Repeat exactly, please, the opening lines of the data below, through and including the line where "- apply NoDup_fmap_2_strong." sits.

##############################

(** C25: the balances that are shown.  For a log whose previous values are right,
    the report has exactly the addresses that are watched, are not system
    contracts and have another balance after the log than before it, once each,
    with these two balances. *)
Theorem balance_diffs_spec (addresses : gmap Address (option string)) (log : list StorageLogEntry)
    (st : StorageKey → H256) :
  consistent st log →
  let before a := st (storage_key_for_eth_balance a) in
  let after a := store_after st log (storage_key_for_eth_balance a) in
  NoDup (extract_balance_diffs addresses log) ∧
  ∀ d, d ∈ extract_balance_diffs addresses log ↔
    ∃ a label, addresses !! a = Some label ∧ is_system a = false ∧ before a ≠ after a ∧
      d = mkBalanceDiff (mkLabeledAddress label a) (before a) (after a).
Proof.
  intros Hc before after. unfold extract_balance_diffs. set (m := foldl _ _ log).
  pose proof (λ k, noted addresses log st k Hc) as Hnoted. pose proof (into_values_elem m) as Hval.
  pose proof (λ k x k' x', noted_inj addresses log st k x k' x' Hc) as Hinj. fold m in Hnoted, Hinj.
  split.
  - apply NoDup_fmap_2_strong.
    + intros x y [_ [_ (k & Hx)%Hval]%list_elem_of_filter]%list_elem_of_filter
        [_ [_ (k' & Hy)%Hval]%list_elem_of_filter]%list_elem_of_filter Heq.
      apply (Hinj _ _ _ _ Hx Hy). by injection Heq.
    + do 2 apply NoDup_filter. unfold into_values. rewrite merge_sort_Permutation. apply NoDup_fmap_2_strong; [|apply NoDup_map_to_list].
      intros [k x] [k' y] Hx%elem_of_map_to_list Hy%elem_of_map_to_list Heq. cbn in Heq. subst y.
      destruct (Hinj _ _ _ _ Hx Hy eq_refl) as [-> _]. done.
  - intros d. rewrite list_elem_of_fmap. split.
    + intros (x & -> & [Hsys [Hne (k & Hx)%Hval]%list_elem_of_filter]%list_elem_of_filter).
      destruct (Hnoted k) as [_ Hk]. destruct (Hk x Hx) as (a & label & Hl & -> & Ha & Ht). exists a, label. rewrite Ha in Hsys.
      destruct Ht as [(Hb & Hf & _)|(Hb & Hf)]; [congruence|]. rewrite Hb, Hf in Hne. unfold diff_of_staging. rewrite Ha, Hb, Hf.
      split_and!; try done. unfold before, after. congruence.
    + intros (a & label & Hl & Hsys & Hne & ->).
      destruct (Hnoted (storage_key_for_eth_balance a)) as [Hdom Hk].
      destruct (proj2 Hdom) as [x Hx]. { eexists. apply stagings_lookup. eauto. }
      destruct (Hk x Hx) as (a' & label' & Hl' & Heq%KI & Ha & Ht). subst a'. rewrite Hl in Hl'. injection Hl' as <-.
      exists x. destruct Ht as [(_ & _ & Heq)|(Hb & Hf)]; [done|]. unfold diff_of_staging. rewrite Ha, Hb, Hf. split; [done|].
      rewrite !list_elem_of_filter, Hval, Ha, Hb, Hf. split_and!; [done|unfold before, after in Hne; congruence|eauto].
Qed.
End BalanceLaws.

(** *** Pubdata *)

(** The bytes a line shows as paid, and their sum over the lines of a slot. *)
Definition payment (p : PubdataBytesInfo) : Z :=
  match p with Paid cost => cost | AdditionalPayment additional _ => additional | FreeSlot | PaidAlready => 0 end.

Definition shown_for (k : StorageKey) (items : list (StorageLogEntry * option PubdataBytesInfo * nat * bool)) : Z :=
  foldr (λ '(e, info, _, _) sum,
           (if bool_decide (le_key e = k) then match info with Some p => payment p | None => 0 end else 0) + sum) 0 items.

Lemma shown_for_cons k e info n b items :
  shown_for k ((e, info, n, b) :: items) =
  (if bool_decide (le_key e = k) then match info with Some p => payment p | None => 0 end else 0) + shown_for k items.
Proof. done. Qed.

Section PubdataLaws.
Context {KA : KeyApi} {PA : PubdataApi}.

(** The costs of the writes to a slot, in order. *)
Definition costs (k : StorageKey) (logs : list StorageLogEntry) : list Z :=
  final_pubdata_cost <$> filter (λ e, le_is_write e = true ∧ le_key e = k) logs.

Lemma final_pubdata_cost_nonneg e : 0 <= final_pubdata_cost e.
Proof.
  unfold final_pubdata_cost, wrapping_add_u32. destruct (bool_decide _); apply Z.mod_pos_bound; lia.
Qed.

Lemma shown_from k total index paid logs :
  is_storage_key_free k = false →
  StronglySorted Z.le (option_list (paid !! k) ++ costs k logs) →
  shown_for k (storage_log_items StorageAll total index paid logs) + default 0 (paid !! k) =
  default (default 0 (paid !! k)) (last (costs k logs)).
Proof.
  intros Hfree. revert index paid. induction logs as [|e logs IH]; intros index paid Hs; cbn [storage_log_items]; [cbn; lia|].
  destruct (le_is_write e) eqn:Hw.
  2:{ assert (Hcs : costs k (e :: logs) = costs k logs) by (unfold costs; rewrite filter_cons_False; [done|by rewrite Hw; intros [? _]]).
      rewrite Hcs in *. cbn [should_print]. rewrite shown_for_cons.
      rewrite <- (IH (S index) paid Hs). destruct (bool_decide _); lia. }
  destruct (decide (le_key e = k)) as [Hk|Hk].
  - assert (Hcs : costs k (e :: logs) = final_pubdata_cost e :: costs k logs)
      by (unfold costs; by rewrite filter_cons_True). rewrite Hcs in *.
    unfold compute_and_update_pubdata_cost. rewrite Hk, Hfree.
    cbn [should_print]. rewrite shown_for_cons. rewrite bool_decide_eq_true_2 by done. clear Hk.
    set (c := final_pubdata_cost e) in *. pose proof (final_pubdata_cost_nonneg e) as Hc. fold c in Hc.
    specialize (IH (S index) (<[k:=c]> paid)). rewrite lookup_insert_eq in IH. cbn [option_list default] in IH.
    rewrite last_cons.
    assert (Hrest : shown_for k (storage_log_items StorageAll total (S index) (<[k:=c]> paid) logs) + c =
                    default c (last (costs k logs))).
    { apply IH. cbn. by destruct (paid !! k); cbn in Hs; inversion Hs. }
    destruct (paid !! k) as [p|]; cbn in Hs |- *.
    + inversion Hs as [|? ? Hs' Hall]; subst. inversion Hall; subst.
      destruct (0 <? _) eqn:Hlt; cbn [payment];
        [apply Z.ltb_lt in Hlt|apply Z.ltb_ge in Hlt]; destruct (last (costs k logs)); cbn in *; lia.
    + cbn [payment]. destruct (last (costs k logs)); cbn in *; lia.
  - assert (Hcs : costs k (e :: logs) = costs k logs) by (unfold costs; rewrite filter_cons_False; [done|by intros [_ ?]]).
    rewrite Hcs in *.
    destruct (compute_and_update_pubdata_cost paid e) as [i paid'] eqn:Hcu. cbn [should_print]. rewrite shown_for_cons.
    rewrite bool_decide_eq_false_2 by done.
    assert (Hp : paid' !! k = paid !! k).
    { unfold compute_and_update_pubdata_cost in Hcu. 
      destruct (is_storage_key_free (le_key e)); simplify_eq; rewrite ?lookup_insert_ne by done; done. }
    rewrite <- Hp in Hs |- *. rewrite <- (IH (S index) paid' Hs). lia.
Qed.
(* ===== verification/BatchThread.v ===== *)
(** * The thread of a batch

    [crates/core/src/node/batch/factory.rs] and [executor.rs]: the VM of a batch
    runs in a thread of its own, which serves the commands of a
    [MainBatchExecutor] one by one; what the commands do to the VM is in
    [VmRunner].  Here are the choice of the VM ([BatchVm]), the tracers it is
    given, and the protocol of the two tasks as a step relation: the command
    channel, the channel of each answer, and the ways the thread can end.

    The legacy and the fast VM are arguments.  BoojumOS is in the repository
    ([boojumos.rs]), but its constructor and every operation are [todo!()]: there
    is no such VM, and making one panics. *)
From S2P Require Import Prelude Types Utils Text Filters Impersonate Time Pool Cache Fork Storage.
From S2P Require Import FeeModel Blockchain Inner Sealing VmRunner Running.
Local Open Scope string_scope.
Local Open Scope list_scope.
Local Open Scope Z_scope.

(** ** The VM of a batch *)
Inductive FastVmMode := ModeOld | ModeNew | ModeShadow.

(** The tracers of [inspect_transaction], in the order they are pushed. *)
Inductive LegacyTracer := TraceCallTracer | TraceBootloaderDebug | TraceCallErrors.

#[export] Instance LegacyTracer_eq_dec : EqDecision LegacyTracer.
Proof. solve_decision. Defined.

(** What a VM of the [zksync_multivm] crate can do, whichever it is. *)
Class VmInstance (S : Type) := {
  inst : Type;
  inst_make_snapshot : inst → inst;
  inst_rollback : inst → option inst;
  inst_pop_snapshot : inst → inst;
  inst_start_new_l2_block : inst → L2BlockEnv → inst;
  inst_finish_batch : inst → M S string (FinishedL1Batch * inst);
  (** [inspect(&mut Default::default(), InspectExecutionMode::Bootloader)] *)
  inst_bootloader : inst → M S string (VmResult * inst);
  inst_modified_storage_keys : inst → list (StorageKey * StorageValue);
}.
Arguments inst _ : clear implicits.
Arguments inst {_} _.
(** The gas details are drawn as the tree [gas_tree], every last child
    closing its branch, when the refund is within the limit and neither the gas
    used nor the gas of the setup is zero (and no product overflows); otherwise
    the call panics. *)
Theorem print_gas_details_spec (d : GasDetails) (overhead : Z) (f : Formatter) :
  if gas_printable d overhead then
    print_gas_details d overhead f =
    Ret (E := E) tt (mkFormatter (sibling_stack f) (printed f ++ draw (sibling_stack f) true (gas_tree d overhead)))
  else ∃ msg, print_gas_details d overhead f = Panic (E := E) msg.
Proof.
  revert f. change (prints (print_gas_details d overhead) (gas_printable d overhead)
                      (λ st, draw st true (gas_tree d overhead))).
  unfold print_gas_details. eapply prints_ext.
  { apply prints_section. cbv zeta. apply prints_seq.
    { apply prints_section. eapply prints_bind; [apply gives_sub|apply prints_items]. }
    apply prints_seq.
    { apply (prints_warnings _ 4); lia. }
    apply prints_seq.
    { apply prints_section. do 4 (eapply prints_bind; [apply gives_percent|]). apply prints_items. }
    apply prints_seq.
    { apply prints_section. do 2 (eapply prints_bind; [apply gives_percent|]). apply prints_items. }
    apply prints_seq.
    { apply prints_section, prints_items. }
    apply prints_section. eapply prints_bind; [apply gives_mul|apply prints_items]. }
  { unfold gas_printable. cbn [forallb]. rewrite !andb_true_r, <-!andb_assoc. done. }
  intros st. unfold gas_tree. cbn [draw]. f_equal.
  assert (length (gas_warnings d) <= 2)%nat as Hws.
  { unfold gas_warnings. by destruct (negb _), (negb _); cbn; lia. }
  destruct (gas_warnings d) as [|w1 [|w2 [|]]]; [reflexivity..|cbn in Hws; lia].
Qed.

(** The other logs are drawn as trees, always. *)
Definition storage_log_tree (e : StorageLogEntry) (pubdata_bytes : option PubdataBytesInfo) (log_index : nat) : LogTree :=
  Branch ("Log #" +:+ dec (Z.of_nat log_index)) (entries (storage_log_entries e pubdata_bytes)).

Lemma prints_storage_logs e pubdata_bytes log_index is_last :
  prints (print_storage_logs e pubdata_bytes log_index is_last) true
    (λ st, draw st is_last (storage_log_tree e pubdata_bytes log_index)).
Proof. exact (prints_section _ _ _ _ _ (prints_items _)). Qed.

Definition vm_details_tree (cycles_used computational_gas_used contracts_used : Z) (result : ExecutionResult)
    (user_friendly : VmRevertReason → string) : LogTree :=
  Branch "[VM Execution Results]"
    (entries [("Cycles Used", human cycles_used); ("Computation Gas Used", human computational_gas_used);
              ("Contracts Used", human contracts_used);
              ("Execution Outcome", if is_failed result then "Failure" else "Success")]
     ++ match result with
        | Success _ => []
        | Revert output => [Alert ("Revert Reason: " +:+ user_friendly output)]
        | Halt reason => [Alert ("Halt Reason: " +:+ reason)]
        end).

Lemma prints_vm_details cycles gas used result user_friendly :
  prints (print_vm_details cycles gas used result user_friendly) true
    (λ st, draw st true (vm_details_tree cycles gas used result user_friendly)).
Proof.
  destruct result; (eapply prints_ext;
    [apply prints_section; do 3 (apply prints_seq; [apply prints_log|]);
     first [apply prints_log|apply prints_seq; [apply prints_log|apply prints_error]]|done|done]).
Qed.
End Drawing.

End Console.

##############################

### Solution for this problem
(** C25: the balances that are shown.  For a log whose previous values are right,
    the report has exactly the addresses that are watched, are not system
    contracts and have another balance after the log than before it, once each,
    with these two balances. *)
Theorem balance_diffs_spec (addresses : gmap Address (option string)) (log : list StorageLogEntry)
    (st : StorageKey → H256) :
  consistent st log →
  let before a := st (storage_key_for_eth_balance a) in
  let after a := store_after st log (storage_key_for_eth_balance a) in
  NoDup (extract_balance_diffs addresses log) ∧
  ∀ d, d ∈ extract_balance_diffs addresses log ↔
    ∃ a label, addresses !! a = Some label ∧ is_system a = false ∧ before a ≠ after a ∧
      d = mkBalanceDiff (mkLabeledAddress label a) (before a) (after a).
Proof.
  intros Hc before after. unfold extract_balance_diffs. set (m := foldl _ _ log).
  pose proof (λ k, noted addresses log st k Hc) as Hnoted. pose proof (into_values_elem m) as Hval.
  pose proof (λ k x k' x', noted_inj addresses log st k x k' x' Hc) as Hinj. fold m in Hnoted, Hinj.
  split.
  - apply NoDup_fmap_2_strong.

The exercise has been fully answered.